Karen Read, a woman who was acquitted of killing her police officer boyfriend last year, filed a lawsuit against Massachusetts State Police.
Explaining why she chose to take the legal steps against the city, Read called out the injustice on Friday, June 5.
During her appearance on TODAY with her two attorneys, Read said, "This was always our plan, that I had to save my own life first."
"I have continue fighting for justice. The acquittal is deserved, but the wrongs have not been completely righted," she added.
Read sued the Massachusetts State Police and the town of Canton on Thursday, alleging that misconduct and negligence led to her prosecution in the death in 2022 of John O'Keefe, a Boston police officer.
Her attorneys argued in the lawsuit that "an embedded culture of bigotry, misogyny, systemic failures, and institutional rot" was at the heart of two agencies that investigated O'Keefe's death, the State Police and the Canton Police Department.
The lawsuit comes after Read was acquitted last June of second-degree murder, motor vehicle manslaughter while driving under the influence and leaving the scene of a collision resulting in death.
She was convicted of a single charge, operating under the influence of liquor.
On Friday, Read's lawyer Alan Jackson explained that the goal of the lawsuit is to "bring to the light the institutional biases, the institutional corruption that permeates the Massachusetts law enforcement system".
Jackson said that the aim of the lawsuit was to expose the "corruption that is the DNA of the Massachusetts State Police and the Canton Police Department".
Read added that she believes O'Keefe was the "victim of this institutional corruption" among law enforcement.
About John O'Keefe's death
John O'Keefe, 46, was found dead outside the suburban home of another Boston police officer on the morning of January 29, 2022.
According to the medical examiner, the cause of death was blunt force trauma to the head, with hypothermia listed as a contributing factor.
Prosecutors alleged that Read was dropping O'Keefe off for a gathering at the other officer's home when, fuelled by intoxication and anger about the state of her deteriorating relationship, she reversed her Lexus SUV into O'Keefe and left him for dead.
Read vehemently rejected the allegations.
Her attorneys blamed officers, including Brian Albert, the now-retired police sergeant who was helping host the gathering at his Canton home for O'Keefe’s death.

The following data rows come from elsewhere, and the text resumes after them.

(** * Nuru chat widget: a shallow embedding of the client script

    The widget script (the multi-tool version of the chat widget) is modelled
    function by function:
    - [JS]: JavaScript strings as lists of UTF-16 code units, and the small
      fragment of global regular-expression replacement the script uses;
    - [Markdown]: [parseMarkdown];
    - the remaining modules follow the order of the script. *)

From Stdlib Require Import List NArith ZArith QArith Qround Qabs Bool Lia String Ascii.
From stdpp Require Import gmap.
Import ListNotations.

(** ** JavaScript strings and global replacement *)
Module JS.

(** A JavaScript string is a sequence of UTF-16 code units. *)
Abbreviation char := N (only parsing).
Abbreviation jsstring := (list N) (only parsing).

(** ASCII literals of the script, written as Rocq strings. *)
Definition str (s : string) : jsstring :=
  List.map N_of_ascii (list_ascii_of_string s).

(** The double quote, which the script's HTML templates contain. *)
Definition dq : jsstring := [34%N].

Definition ch_eqb (a b : char) : bool := N.eqb a b.

(** LineTerminator of ECMAScript: LF, CR, LS (U+2028), PS (U+2029).  The dot
    of a regular expression without the [s] flag matches every code unit but
    these, and with the [m] flag [^] and [$] match next to them. *)
Definition is_lt (c : char) : bool :=
  (N.eqb c 10 || N.eqb c 13 || N.eqb c 8232 || N.eqb c 8233)%bool.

During Read's first trial, her attorneys argued that Albert and others most likely killed O'Keefe during a fight and framed Read for his death.
The attorneys were barred from identifying the group as suspects in the second trial; however, after she was acquitted, Read filed a lawsuit accusing them of covering up O'Keefe’s death.
Describing the allegation as "false, defamatory, and without merit", the group filed a defamation suit against Read in April.